Trois mois plus tard, elles estiment que le programme, qui n’est pas adapté à leurs besoins, met désormais en péril 68 nouvelles places dans les maisons d’hébergement de première étape (qui répondent aux besoins d’urgence) et 568 nouvelles places dans celles de deuxième étape (qui accueillent les femmes vivant toujours avec des problèmes de sécurité majeurs à leur sortie d’un refuge d’urgence), pour un total de 630 nouvelles places bloquées.

Le financement mis sur la table par Ottawa pourrait également être compromis, s’inquiètent-elles.

« Le programme actuel, pas adapté, vient de forcer l’arrêt de deux projets en Abitibi-Témiscamingue, de deux projets à Montréal, d’un projet à Québec et d’un projet à Thetford Mines. Plusieurs autres projets sont menacés dans les Laurentides, notamment. Des subventions fédérales totalisant plusieurs millions de dollars seront perdues si elles ne sont pas utilisées », affirment les trois organismes.

Se sortir d’un cercle vicieux

Selon Louise Riendeau, coresponsable des dossiers politiques au Regroupement des maisons pour femmes victimes de violence conjugale, la situation actuelle s’apparente à un « cercle vicieux ».

« Ces projets sont attendus par le réseau de la santé, qui compte sur ces places pour aider à répondre aux besoins des femmes et des enfants victimes de violence conjugale, […] mais on est pris dans un cercle vicieux [sur le plan du financement] qui fait qu’on n’est pas capable de répondre aux besoins des femmes », dénonce-t-elle.

Maud Pontel, coordonnatrice générale de l’Alliance MH2, s’inquiète aussi pour les montages financiers des projets mis à l’arrêt, alors que les besoins sont criants et que le taux d’occupation des maisons d’hébergement pour femmes et enfants victimes de violence conjugale atteint dans certaines régions plus de 100 %.

Le fait d’attendre aussi longtemps fait en sorte qu’on a des donateurs privés qui voulaient soutenir les projets qui se retirent, parce qu’ils ont le sentiment que les projets n’aboutissent pas.

Maud Pontel, coordonnatrice générale de l’Alliance MH2

« La situation actuelle fragilise l’existence des maisons d’aide et d’hébergement qui portent ces projets. Elles s’en sont fait garantir le financement par les gouvernements. Or, plusieurs assument les intérêts de prêts hypothécaires leur permettant d’amorcer les différents travaux, les frais d’architectes, les frais de décontamination des terrains. Avec des projets stoppés, elles paient pour rien », ajoutent d’une même voix les trois associations.

Le rappel d’une promesse

Les représentantes des associations de maisons d’hébergement pour femmes et enfants victimes de violence conjugale rappellent aussi que le gouvernement a voté en faveur d’une motion déposée au Salon bleu en décembre dernier par la députée libérale Brigitte Garceau, qui demandait au gouvernement de « résoudre les difficultés administratives en partenariat avec les organismes sur le terrain et de tout mettre en œuvre pour une réalisation rapide de ces places ».

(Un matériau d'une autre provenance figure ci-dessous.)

(** * BDMP: Blanko's Data Managing Protocol -- a model of [core.py]

    The archive engine of the repository: items, sections, the document
    ([Data]), the resource index ([Info]) and the archive handle
    ([BDMFile]) with its staged-edit model and its save protocol.

    Python objects are modelled by value: a method is a computation over
    the state of the object it is called on, in a small state-and-exception
    monad, so that what a method has changed when it raises is part of its
    result.  Nothing below depends on two containers holding the same node.
    Dictionaries keep their insertion order and are association lists.  The
    structured-value codec ([pickle]) is a parameter of the model, and so
    are the errors with which the operating system may answer the calls of
    the write phase of [save]; the container codec ([zipfile]) is kept
    abstract by keeping containers in decoded form.  The file system is that
    of POSIX: [rename] replaces its destination and a file that is open can
    be removed.  The directories that are modelled are those of the staging
    area, which the handle makes and removes itself; the paths that a caller
    gives, the archive and the sources of resources, name files or
    nothing. *)

From stdpp Require Import base option list strings gmap.
From Stdlib Require Import ZArith Strings.Ascii Strings.Byte Lia.
(** * Verification of the anisotropic smoothing filter of smooth.c

    smooth.c holds two GEGL filter operations, both named [gegl:smooth]:
    the first (lines 90-247, an eight-neighbour diffusion on a raw
    [temp_buf]) and the second (lines 364-500, a four-neighbour diffusion
    with conductances normalised by their sum, over a halo buffer
    [in_expanded]).  Both are embedded below, in modules [Smooth1] and
    [Smooth2].  The file also holds a flower pattern renderer (lines
    611-798), embedded in module [Hawaiian].

    Modelling choices.
    - A [gfloat] is an exact real number ([R]); [expf] is [exp] except
      that it returns 0 where the float result underflows to 0; [fabsf] is
      [Rabs], the constants [0.707f] and [1e-6f] are the decimals they spell.
    - A GEGL buffer restricted to the processed rectangle is a function
      [x -> y -> channel -> value]; [x], [y] are offsets inside [result]
      (of extent [w] x [h]) and the channel (0..3 for R,G,B,A) is a [nat].
    - glib's [CLAMP (x, low, high)] is
      [((x) > (high)) ? (high) : (((x) < (low)) ? (low) : (x))]. *)

From Stdlib Require Import Reals Psatz Lia List Bool.
Import ListNotations.
Open Scope R_scope.

(** ** Shared parts *)

Definition buf := nat -> nat -> nat -> R.

(** glib's CLAMP macro. *)
Definition CLAMP (x low high : R) : R :=
  if Rlt_dec high x then high else if Rlt_dec x low then low else x.

(** [expf] with its range limit: rounded to the nearest float, the result
    is 0 exactly when the exact exponential is below [2^-150], half the
    smallest subnormal float; any other result is taken exactly (rounding
    is not modelled). *)
Definition expf (x : R) : R :=
  if Rlt_dec (exp x) (/ 2 ^ 150) then 0 else exp x.

(** [conductance] (lines 83-88 and 358-363): [g = gradient / kappa];
    [expf (-g * g)]. *)
Definition conductance (gradient kappa : R) : R :=
  let g := gradient / kappa in expf (- g * g).

(** Operation properties shared by both filters. *)
Record props := mk_props {
  iterations : nat;
  alpha : R;
  kappa : R;
  strength : R;
  delta_t : R
}.

Definition in_rect (w h x y : nat) : bool := Nat.ltb x w && Nat.ltb y h.

(** [gegl_buffer_copy (src, result, ..., dst, result)]: the pixels of
    [result] are copied, the rest of [dst] is untouched. *)
Definition copy_rect (w h : nat) (src dst : buf) : buf :=
  fun x y c => if in_rect w h x y then src x y c else dst x y c.

(** The early exit of both [process] functions (lines 103-107, 377-381). *)
Definition degenerate (w h : nat) : bool := Nat.ltb w 2 || Nat.ltb h 2.

(** ** The second [process] (lines 364-500) *)
Module Smooth2.

(** Valid property values (lines 302-325). *)
Definition valid (o : props) : Prop :=
  (1 <= iterations o <= 20)%nat /\
  1/10 <= alpha o <= 1 /\ 1 <= kappa o <= 15 /\
  1/2 <= strength o <= 5 /\ 5/100 <= delta_t o <= 5/10.

(** Directions in the order of [gradients[0..3]]: West, East, North,
    South. *)
Inductive dir := West | East | North | South.

(** The neighbour a direction reads, when it exists.  [in_expanded] holds
    the chunk [roi] grown by 2 pixels and clipped to [result], so
    [in_x > 0] holds exactly when the pixel is not in the first column of
    [result], [in_x < in_roi.width - 1] exactly when it is not in the last
    one, and likewise for rows: the stencil reads [temp] over the whole of
    [result], whatever the chunks of the iterator. *)
Definition neighbour (w h : nat) (d : dir) (x y : nat) : option (nat * nat) :=
  match d with
  | West => if Nat.ltb 0 x then Some (x - 1, y)%nat else None
  | East => if Nat.ltb (x + 1) w then Some (x + 1, y)%nat else None
  | North => if Nat.ltb 0 y then Some (x, y - 1)%nat else None
  | South => if Nat.ltb (y + 1) h then Some (x, y + 1)%nat else None
  end.

(** [gradients[d][j]], zero-initialised. *)
Definition gradient (w h : nat) (t : buf) (d : dir) (x y c : nat) : R :=
  match neighbour w h d x y with
  | Some (nx, ny) => t nx ny c - t x y c
  | None => 0
  end.

(** [weights[d] = conductance (fabsf (gradients[d][0]), kappa)], zero
    when the neighbour is missing. *)
Definition weight (o : props) (w h : nat) (t : buf) (d : dir) (x y : nat) : R :=
  match neighbour w h d x y with
  | Some _ => conductance (Rabs (gradient w h t d x y 0)) (kappa o)
  | None => 0
  end.

Definition weight_sum (o : props) (w h : nat) (t : buf) (x y : nat) : R :=
  weight o w h t West x y + weight o w h t East x y +
  weight o w h t North x y + weight o w h t South x y.

(** [sum[j]] (lines 473-486). *)
Definition flux (o : props) (w h : nat) (t : buf) (x y c : nat) : R :=
  let ws := weight_sum o w h t x y in
  if Rlt_dec (1/1000000) ws then
    let wn := alpha o * strength o / ws in
    CLAMP (wn * (weight o w h t West x y * gradient w h t West x y c +
                 weight o w h t East x y * gradient w h t East x y c +
                 weight o w h t North x y * gradient w h t North x y c +
                 weight o w h t South x y * gradient w h t South x y c))
          (-2) 2
  else 0.
Definition join (sep : string) (items : list pyval) : result string :=
  l <- join_from 0 items ;;
  Ok (String.concat sep l).

(** The number an [int] or a [bool] stands for. *)
Definition as_number (v : pyval) : option Z :=
  match v with
  | VInt z => Some z
  | VBool true => Some 1%Z
  | VBool false => Some 0%Z
  | _ => None
  end.

(** [a == b]: numbers compare by value ([True == 1]), lists item by
    item, and values of different kinds are unequal. *)
Fixpoint py_eq (a b : pyval) : bool :=
  match a, b with
  | VNone, VNone => true
  | VStr x, VStr y => String.eqb x y
  | VList xs, VList ys =>
      (fix all2 (l1 l2 : list pyval) : bool :=
         match l1, l2 with
         | [], [] => true
         | x :: l1', y :: l2' => py_eq x y && all2 l1' l2'
         | _, _ => false
         end) xs ys
  | (VInt _ | VBool _), (VInt _ | VBool _) =>
      match as_number a, as_number b with
      | Some x, Some y => Z.eqb x y
      | _, _ => false
      end
  | _, _ => false
  end.

(** [k in d]. *)
Definition dict_mem {V} (d : dict V) (k : string) : bool :=
  match dict_get d k with
  | Some _ => true
  | None => false
  end.

(** [del d[k]], for a key that is there; the other entries keep their
    order. *)
Definition dict_del {V} (d : dict V) (k : string) : dict V :=
  filter (fun kv => negb (String.eqb (fst kv) k)) d.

Ces nouvelles places, rappellent-elles, sont également reconnues comme nécessaires par le gouvernement, qui a débloqué en 2021 un financement de 220 millions pour lutter contre la violence conjugale.

« À quelques jours de la Journée internationale du droit des femmes et du dépôt du budget du Québec, nous avons espoir que notre appel sera entendu par le premier ministre Legault », affirment-elles.

Avec la collaboration de Lila Dussault, La Presse

Quelques ressources pour les victimes de violence conjugale et leurs proches

SOS violence conjugale : 1  800 363-9010 (ligne sans frais) ou 438 601-1211 (par texto)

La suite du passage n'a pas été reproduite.